For the past 25 years, much of Arkin’s work has been funded by the Department of Defense. At the moment, he’s involved in a two-part project: conducting an opinion survey to determine how people of varying backgrounds and positions feel about using robots capable of lethal force in warfare; and “developing robotic architecture capable of imbedding the rules of engagement or combat into a robot’s behavior so it abides by the laws of war” as established by the Geneva Convention.
On the morning he talks with The Sunday Paper, Arkin’s thinking about a recent study by an army mental health team in which about 10 percent of the soldiers surveyed reported mistreating noncombatants or damaging their property when it wasn’t necessary. Less than half of the soldiers and Marines said they would report a team member for unethical behavior. And only 47 percent of the soldiers and 38 percent of the Marines agreed that noncombatants should be treated with dignity and respect.
Arkin thinks robots might be more ethical.
“My belief is that robotic soldiers won’t look like humanoids, but they will be capable of being more humane than some soldiers are,” he says. He’s quick to point out that he’s worked extensively with soldiers and finds that most are “consummate professionals,” but events like those at Haditha and Abu Ghraib affect the morale of the whole military, especially those soldiers who believe in conducting themselves ethically. Arkin believes that robots programmed with ethics could dramatically reduce such shameful occurrences.
How? “First, if they saw an unethical action about to take place, they would warn the soldiers that what they were about to do violated the rules of engagement,” he says. “Second, they would be able to report it. And third, knowing that an agent is watching you may make a soldier have second thoughts about committing such atrocities.”
The military already relies on some robots, like the SWORDS robot, a fighting machine equipped with machine guns and grenade launchers that can be remote-controlled. It also uses a Predator drone robot that identified a Taliban gathering in a cemetery in Afghanistan in 2001.

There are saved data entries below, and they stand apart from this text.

Lemma classify_mood_quiet (image : Image) :
  Forall (fun e => is_rendering_call e = false)
    (trace_of (classify_mood image))
  /\ stdout (trace_of (classify_mood image)) = [].
Proof.
  assert (trace_of (classify_mood image)
          `prefix_of` [CallClipProcessor candidate_phrases; CallClipModel])
    as [k Hk].
  { unfold classify_mood, call.
    destruct (clip_processor candidate_phrases image) as [inputs|];
      [|by eexists].
    rewrite bind_Ok.
    destruct (clip_model inputs) as [out|]; [|by eexists].
    rewrite bind_Ok.
    repeat (rewrite trace_of_bind; unfold lift at 1; cbn [trace_of fst app];
            match goal with
            | |- context [match result_of ?m with _ => _ end] =>
                destruct (result_of m)
            end; [|by eexists]).
    by eexists. }
  destruct (trace_of (classify_mood image)) as [|e1 [|e2 [|e3 tr]]];
    try discriminate Hk.
  - split; [constructor|reflexivity].
  - injection Hk as <- _. split; [repeat constructor|reflexivity].
  - injection Hk as <- <- _. split; [repeat constructor|reflexivity].
Qed.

“The military did the right thing in that instance,” says Arkin. “The [military] did not use the robot to open fire—we shouldn’t kill noncombatants in a cemetery. The rules are similar to those involving mosques. But the robot did get a photo of the Taliban muster.”
In three years’ time, the number of robots used by the U.S. military will substantially increase. A congressional mandate requires the military to convert at least a third of all its “deep strike” flights—fighter planes—into unmanned, robotic flights by 2010. By 2015, a third of all Army ground vehicles should also be unmanned. To this end, according to the national defense industry’s trade magazine, National Defense, the Army plans to invest $127 billion in the Future Combat Systems (FCS) program over the next decade.

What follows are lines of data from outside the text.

(** * INR100 load-testing harness: a shallow embedding and its properties

    The development follows the three scripts of the harness:
    - [scripts/load-testing.js]          (class [LoadTester]),
    - [scripts/database-load-testing.js] (class [DatabaseLoadTester]),
    - [scripts/load-test-runner.js]      (class [LoadTestRunner]).

    JavaScript numbers are modelled as rationals extended with the three
    special values of IEEE arithmetic.  The operations of [JS] give the
    value of a result before it is rounded; [Binary64] gives the rounding to
    the nearest double, and is used where the order between two computed
    doubles depends on it (the average of a batch against its extremes, the
    index of a percentile).
    Promises are modelled by their final state, and the platform (clock,
    network, database driver, URL parser beyond the scheme) is a parameter
    of every operation that touches it. *)

From Stdlib Require Import QArith Qminmax Qround Qabs Qpower ZArith List String
  Ascii Lia Lqa Bool.
From Stdlib Require Import Sorted Permutation.
From stdpp Require Import gmap strings pretty.
Import ListNotations.

(** ** JavaScript numbers *)

Module JS.

(** A double is a finite value, [Infinity], [-Infinity] or [NaN].  Finite
    values are kept exact; the only zero is [+0], which is the zero every
    denominator of the harness can take (array lengths and differences of
    clock readings). *)
Inductive number : Type :=
| Fin (q : Q)
| PosInf
| NegInf
| NaN.

Definition of_nat (n : nat) : number := Fin (inject_Z (Z.of_nat n)).

Definition Qltb (a b : Q) : bool := negb (Qle_bool b a).

(** [x / y] *)
Definition div (x y : number) : number :=
  match x, y with
  | NaN, _ | _, NaN => NaN
  | Fin a, Fin b =>
      if Qeq_bool b 0 then
        if Qeq_bool a 0 then NaN
        else if Qltb 0 a then PosInf else NegInf
      else Fin (a / b)
  | Fin _, (PosInf | NegInf) => Fin 0
  | PosInf, Fin b => if Qltb b 0 then NegInf else PosInf
  | NegInf, Fin b => if Qltb b 0 then PosInf else NegInf
  | (PosInf | NegInf), (PosInf | NegInf) => NaN
  end.

(** [x * y] *)
Definition mul (x y : number) : number :=
  match x, y with
  | NaN, _ | _, NaN => NaN
  | Fin a, Fin b => Fin (a * b)
  | Fin a, PosInf | PosInf, Fin a =>
      if Qeq_bool a 0 then NaN else if Qltb 0 a then PosInf else NegInf
  | Fin a, NegInf | NegInf, Fin a =>
      if Qeq_bool a 0 then NaN else if Qltb 0 a then NegInf else PosInf
  | PosInf, PosInf | NegInf, NegInf => PosInf
  | PosInf, NegInf | NegInf, PosInf => NegInf
  end.

(** [x - y] *)
Definition sub (x y : number) : number :=
  match x, y with
  | NaN, _ | _, NaN => NaN
  | Fin a, Fin b => Fin (a - b)
  | Fin _, PosInf => NegInf
  | Fin _, NegInf => PosInf
  | PosInf, PosInf | NegInf, NegInf => NaN
  | PosInf, _ => PosInf
  | NegInf, _ => NegInf
  end.

(** [x < y]; every comparison with [NaN] is false. *)
Definition lt (x y : number) : bool :=
  match x, y with
  | NaN, _ | _, NaN => false
  | Fin a, Fin b => Qltb a b
  | NegInf, (Fin _ | PosInf) => true
  | Fin _, PosInf => true
  | _, _ => false
  end.

(** [x > y] *)
Definition gt (x y : number) : bool := lt y x.

(** [Math.max(...xs)] and [Math.min(...xs)] on an array of finite numbers:
    the empty spread gives [-Infinity] and [Infinity]. *)
Definition Math_max (xs : list Q) : number :=
  match xs with
  | [] => NegInf
  | x :: tl => Fin (fold_left Qmax tl x)
  end.

Definition Math_min (xs : list Q) : number :=
  match xs with
  | [] => PosInf
  | x :: tl => Fin (fold_left Qmin tl x)
  end.

(** Two values of the model are the same number: rationals up to [Qeq],
    each special value the same as itself only.  (This is sameness of
    values, not the [===] of JavaScript, for which [NaN] differs from
    itself.) *)
Definition eqv (x y : number) : Prop :=
  match x, y with
  | Fin a, Fin b => a == b
  | PosInf, PosInf | NegInf, NegInf | NaN, NaN => True
  | _, _ => False
  end.

(** [x || d] on numbers: [0] and [NaN] are falsy. *)
Definition or_default (x d : number) : number :=
  match x with
  | NaN => d
  | Fin a => if Qeq_bool a 0 then d else x
  | _ => x
  end.

End JS.

(** ** Rounding to binary64

    The arithmetic of [JS] above gives every result as an exact rational,
    which is the value of the double up to rounding.  Where an order
    between computed doubles is at stake, the rounding matters; it is given
    here for rationals: the nearest double, ties to even, with its
    subnormal range and its overflow to [Infinity]. *)

(** The unit roundoff of binary64. *)
Definition unit_roundoff : Q := 2 ^ (-53).

Module Binary64.

(** The exponent of a positive rational [x]: the [e] with
    [2^e <= x < 2^(e+1)]. *)
Definition exponent (x : Q) : Z :=
  let e := (Z.log2 (Qnum x) - Z.log2 (Z.pos (Qden x)))%Z in
  if Qle_bool (2 ^ e) x then e else (e - 1)%Z.

(** The integer nearest to a rational, the even one of the two when it is
    half way. *)
Definition nearest_even (x : Q) : Z :=
  let f := Qfloor x in
  match (x - inject_Z f ?= 1 # 2)%Q with
  | Lt => f
  | Gt => (f + 1)%Z
  | Eq => if Z.even f then f else (f + 1)%Z
  end.

(** A positive rational rounded to the nearest double, ties to even: 53
    significant bits from the exponent of the number, fewer below
    [2^-1022], and [Infinity] from [2^1024] on. *)
Definition round_positive (x : Q) : JS.number :=
  let e := (Z.max (exponent x) (-1022) - 52)%Z in
  let r := Qred (inject_Z (nearest_even (x / 2 ^ e)) * 2 ^ e) in
  if Qle_bool (2 ^ 1024) r then JS.PosInf else JS.Fin r.

Definition opposite (x : JS.number) : JS.number :=
  match x with
  | JS.Fin q => JS.Fin (- q)
  | JS.PosInf => JS.NegInf
  | JS.NegInf => JS.PosInf
  | JS.NaN => JS.NaN
  end.

(** The double nearest to a rational. *)
Definition round (x : Q) : JS.number :=
  match (x ?= 0)%Q with
  | Eq => JS.Fin 0
  | Gt => round_positive x
  | Lt => opposite (round_positive (- x))
  end.

(** The result of an operation on doubles is its exact result, rounded. *)
Definition rounded (x : JS.number) : JS.number :=
  match x with
  | JS.Fin q => round q
  | _ => x
  end.

Definition div (x y : JS.number) : JS.number := rounded (JS.div x y).
Definition mul (x y : JS.number) : JS.number := rounded (JS.mul x y).
Definition sub (x y : JS.number) : JS.number := rounded (JS.sub x y).

(** [x + y] *)
Definition add (x y : JS.number) : JS.number :=
  match x, y with
  | JS.NaN, _ | _, JS.NaN => JS.NaN
  | JS.Fin a, JS.Fin b => round (a + b)
  | JS.PosInf, JS.NegInf | JS.NegInf, JS.PosInf => JS.NaN
  | JS.PosInf, _ | _, JS.PosInf => JS.PosInf
  | JS.NegInf, _ | _, JS.NegInf => JS.NegInf
  end.

End Binary64.

(** ** Promises *)

(** A promise is observed through its final state.  [Pending] is the promise
    that never settles. *)
Inductive Promise (A : Type) : Type :=
| Fulfilled (value : A)
| Rejected (reason : string)
| Pending.

Arguments Fulfilled {A} value.
Arguments Rejected {A} reason.
Arguments Pending {A}.

(** [await p; k]: an async function continues on fulfilment, rejects when the
    awaited promise rejects, and never settles when it never settles. *)
Definition await {A B : Type} (p : Promise A) (k : A -> Promise B) : Promise B :=
  match p with
  | Fulfilled a => k a
  | Rejected e => Rejected e
  | Pending => Pending
  end.

#[global] Instance Promise_ret : MRet Promise := fun A a => Fulfilled a.
#[global] Instance Promise_bind : MBind Promise := fun A B k p => await p k.

(** [Promise.all]: the values in the order of the promises; the first
    rejection in array order stands for the rejection that wins, and a batch
    with a promise that never settles and no rejection never settles. *)
Fixpoint first_rejection {A : Type} (ps : list (Promise A)) : option string :=
  match ps with
  | [] => None
  | Rejected e :: _ => Some e
  | _ :: tl => first_rejection tl
  end.

Fixpoint all_values {A : Type} (ps : list (Promise A)) : option (list A) :=
  match ps with
  | [] => Some []
  | Fulfilled a :: tl =>
      match all_values tl with
      | Some vs => Some (a :: vs)
      | None => None
      end
  | _ :: _ => None
  end.

Definition Promise_all {A : Type} (ps : list (Promise A)) : Promise (list A) :=
  match first_rejection ps with
  | Some e => Rejected e
  | None =>
      match all_values ps with
      | Some vs => Fulfilled vs
      | None => Pending
      end
  end.

(** ** The URL constructor *)

Module Url.

(** The fields of a [URL] object that [makeRequest] reads. *)
Record URL : Type := mkURL {
  protocol : string;
  hostname : string;
  port : string;
  pathname : string;
  search : string
}.

Definition code (c : ascii) : nat := nat_of_ascii c.

(** C0 control or space: U+0000 to U+0020. *)
Definition is_c0_or_space (c : ascii) : bool := Nat.leb (code c) 32.

(** ASCII tab or newline: U+0009, U+000A, U+000D. *)
Definition is_tab_or_newline (c : ascii) : bool :=
  Nat.eqb (code c) 9 || Nat.eqb (code c) 10 || Nat.eqb (code c) 13.

Definition is_alpha (c : ascii) : bool :=
  (Nat.leb 65 (code c) && Nat.leb (code c) 90)
  || (Nat.leb 97 (code c) && Nat.leb (code c) 122).

Definition is_digit (c : ascii) : bool :=
  Nat.leb 48 (code c) && Nat.leb (code c) 57.

(** The code points a scheme continues with: alphanumeric, [+], [-], [.]. *)
Definition is_scheme_char (c : ascii) : bool :=
  is_alpha c || is_digit c
  || Nat.eqb (code c) 43 || Nat.eqb (code c) 45 || Nat.eqb (code c) 46.

Fixpoint drop_while (f : ascii -> bool) (l : list ascii) : list ascii :=
  match l with
  | [] => []
  | c :: tl => if f c then drop_while f tl else l
  end.

(** Input preparation: strip leading and trailing C0 control or space, then
    remove every tab and newline. *)
Definition prepare (l : list ascii) : list ascii :=
  List.filter (fun c => negb (is_tab_or_newline c))
    (rev (drop_while is_c0_or_space (rev (drop_while is_c0_or_space l)))).

Definition to_lower (c : ascii) : ascii :=
  if Nat.leb 65 (code c) && Nat.leb (code c) 90
  then ascii_of_nat (code c + 32) else c.

(** Scheme state: read scheme characters, lowercased, up to the first [:];
    anything else, the end of the input included, leaves the input without a
    scheme. *)
Fixpoint scheme_state (buffer : list ascii) (l : list ascii)
  : option (list ascii * list ascii) :=
  match l with
  | [] => None
  | c :: tl =>
      if is_scheme_char c then scheme_state (buffer ++ [to_lower c]) tl
      else if Nat.eqb (code c) 58 then Some (buffer, tl)
      else None
  end.

(** Scheme start state: a scheme begins with an ASCII letter. *)
Definition scheme_start_state (l : list ascii)
  : option (list ascii * list ascii) :=
  match l with
  | c :: tl => if is_alpha c then scheme_state [to_lower c] tl else None
  | [] => None
  end.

Arkin, who has worked for FCS in the past through a variety of what he calls “feeder programs” and currently works on projects for the Navy’s Intelligent Autonomy Program and the Army Research Office, does not foresee a future in which entire robot armies will do battle with each other. Instead, he believes that armed divisions will consist of robots and soldiers working together on a common mission.
“What we are talking about is force multiplication,” says Arkin. “With robotics systems, we can use fewer soldiers. That’s the vision I see—not the absence of humans. Being able to use fewer humans and expand the force is one of the reasons why the military is so interested in robotics.”

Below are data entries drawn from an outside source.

(** The outcome of a [try] block whose handler raises [HTTPException(500)]. *)
Lemma try_500 (body : M PyVal) w :
  (∃ v w', body w = (Returned v, w') ∧
     try_except body (fun e => raise (HTTPException 500 (py_str e))) w = (Returned v, w')) ∨
  (∃ e w', body w = (Raised e, w') ∧
     try_except body (fun e => raise (HTTPException 500 (py_str e))) w
     = (Raised (HTTPException 500 (py_str e)), w')).
Proof.
  unfold try_except, raise. destruct (body w) as [[v|e] w']; [left|right]; eauto.
Qed.

(** C5: [GET /health] returns, in every state and without touching it,
    the record whose [status] is ["healthy"] and whose [version] is the
    version of the application, ["1.0"]; it has no other outcome. *)
Theorem health_check_healthy w :
  App.health_check w
  = (Returned (VDict {[ "status" := VStr "healthy"; "version" := VStr "1.0" ]}), w).
Proof. reflexivity. Qed.

(** A successful [POST /chat] returns the model's response together with
    the [session_id] of the request. *)
Lemma chat_returned request w v w' :
  App.chat request w = (Returned v, w') →
  ∃ response,
    v = VDict {[ "response" := response;
                 "session_id" := App.str_or_None (App.session_id request) ]}.
Proof.
  unfold_py. destruct (globals w !! "conversation"); simpl; [|discriminate].
  step_call; intros [= <- <-]. eauto.
Qed.

(** The three answers of [POST /query]. *)
Lemma query_status (q : App.QueryRequest) w vs :
  globals w !! "vector_store" = Some vs →
  (truthy vs = false ∧ http_status (App.query q w).1 = Some 400%Z) ∨
  (truthy vs = true ∧ http_status (App.query q w).1 = Some 200%Z) ∨
  (truthy vs = true ∧ http_status (App.query q w).1 = Some 500%Z).
Proof.
  intros Hvs. destruct (truthy vs) eqn:Ht.
  - right. rewrite (query_initialized q w vs Hvs Ht).
    destruct (try_500 (App.query_try q) w) as [(v & w1 & _ & ->)|(e & w1 & _ & ->)]; auto.
  - left. by rewrite (query_uninitialized q w vs Hvs Ht).
Qed.

(** C4: when [POST /chat] succeeds, the [session_id] of the response is
    the [session_id] of the request. *)
Theorem chat_echoes_session_id request w v w' :
  App.chat request w = (Returned v, w') →
  ∃ d, v = VDict d ∧
       d !! "session_id" = Some (App.str_or_None (App.session_id request)) ∧
       is_Some (d !! "response").
Proof.
  intros Hr. apply chat_returned in Hr as [response ->].
  eexists. split; [reflexivity|]. split.
  - rewrite lookup_insert_ne by done. by rewrite lookup_singleton_eq.
  - rewrite lookup_insert_eq. by eexists.
Qed.

(** C9: two [POST /chat] requests with the same message, served in the
    same state, differ at most in the echoed [session_id]: both fail with
    the same error, or both succeed with the same [response], and both
    leave the same state behind. *)
Theorem chat_response_independent_of_session_id (message : string)
    (sid1 sid2 : option string) w :
  (∃ e w', App.chat {| App.message := message; App.session_id := sid1 |} w = (Raised e, w') ∧
           App.chat {| App.message := message; App.session_id := sid2 |} w = (Raised e, w')) ∨
  (∃ response w',
     App.chat {| App.message := message; App.session_id := sid1 |} w
     = (Returned (VDict {[ "response" := response; "session_id" := App.str_or_None sid1 ]}), w') ∧
     App.chat {| App.message := message; App.session_id := sid2 |} w
     = (Returned (VDict {[ "response" := response; "session_id" := App.str_or_None sid2 ]}), w')).
Proof.
  unfold_py. simpl. destruct (globals w !! "conversation"); simpl.
  - step_call; [right|left]; eauto.
  - left; eauto.
Qed.

(** [POST /query] with [vector_store] bound: 400 exactly when the value
    is false; when it is true, 200 or 500, and an error [e] of the
    retrieval chain becomes a 500 with detail [str(e)]. *)
Lemma query_answers (q : App.QueryRequest) w vs :
  globals w !! "vector_store" = Some vs →
  (http_status (App.query q w).1 = Some 400%Z ↔ truthy vs = false) ∧
  (truthy vs = true →
     (http_status (App.query q w).1 = Some 200%Z ∨ http_status (App.query q w).1 = Some 500%Z) ∧
     ∀ e w', App.query_try q w = (Raised e, w') →
             App.query q w = (Raised (HTTPException 500 (py_str e)), w')).
Proof.
  intros Hvs. destruct (truthy vs) eqn:Ht.
  - rewrite (query_initialized q w vs Hvs Ht).
    destruct (try_500 (App.query_try q) w) as [(v & w1 & Hb & ->)|(e & w1 & Hb & ->)]; simpl.
    + split; [split; discriminate|]. intros _. split; [by left|].
      intros e w' He. rewrite Hb in He. discriminate.
    + split; [split; discriminate|]. intros _. split; [by right|].
      intros e' w' He. rewrite Hb in He. by injection He as -> ->.
  - rewrite (query_uninitialized q w vs Hvs Ht). simpl. split; [done|discriminate].
Qed.

End http_api.

Section startup.
Context `{L : Library}.
Implicit Types w : World.

Lemma create_vector_store_globals w : globals (App.create_vector_store w).2 = globals w.
Proof.
  unfold App.create_vector_store. unfold_py. simpl.
  repeat (step_call; [|reflexivity]). reflexivity.
Qed.

(** When lines 30-49 complete, [conversation] is bound and [vector_store]
    is bound to [None]. *)
Lemma init_conversation_binds w llm data_exists w1 :
  App.init_conversation w = (Returned (llm, data_exists), w1) →
  globals w1 !! "vector_store" = Some VNone ∧ is_Some (globals w1 !! "conversation").
Proof.
  unfold App.init_conversation. unfold_py. simpl.
  destruct (str_truthy _); simpl; [|discriminate].
  repeat (step_call; [|discriminate]).
  intros [= <- <- <-]. simpl. split.
  - by rewrite lookup_insert_eq.
  - rewrite lookup_insert_ne by done. rewrite lookup_insert_eq. by eexists.
Qed.

(** The [try] block of the start-up never raises, and never unbinds
    [vector_store]. *)
Lemma init_vector_store_returns llm w :
  is_Some (globals w !! "vector_store") →
  ∃ w', App.init_vector_store llm w = (Returned tt, w') ∧
        is_Some (globals w' !! "vector_store").
Proof.
  intros Hvs. unfold App.init_vector_store, try_except.
  unfold bind at 1.
  pose proof (create_vector_store_globals w) as Hg.
  destruct (App.create_vector_store w) as [[vs|e] w1]; simpl in Hg.
  - unfold_py. simpl.
    step_call; [|eexists; split; [reflexivity|]; simpl; by rewrite lookup_insert_eq].
    step_call; (eexists; split; [reflexivity|]); simpl.
    + rewrite lookup_insert_ne by done. by rewrite lookup_insert_eq.
    + by rewrite lookup_insert_eq.
  - unfold print. eexists; split; [reflexivity|]. simpl. by rewrite Hg.
Qed.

Combat today moves at lightning speed, far faster than was the case in World War II, Korea or Vietnam. Under such rapid-fire conditions, soldiers don’t have time to quibble over ethical questions. Robots programmed to take up those issues quickly and make a determination won’t relieve humans of their ethical responsibilities on the battlefield, but may provide an extra layer of ethical guidance while reducing the human cost of military actions.
“That can help preserve who we are as a nation, so we don’t throw away our ethical backbone for the sake of combat,” says Arkin. “Why didn’t we allow our robot to open fire on the Taliban soldiers at the cemetery? Because Coalition forces hold themselves to a higher ethical standard, and we have the technology to continue to do so, to have dispassionate eyes on the battlefield.” SP
To participate in Arkin’s survey, please visit www.cc.gatech.edu/projects/robotsurvey/mrl.html.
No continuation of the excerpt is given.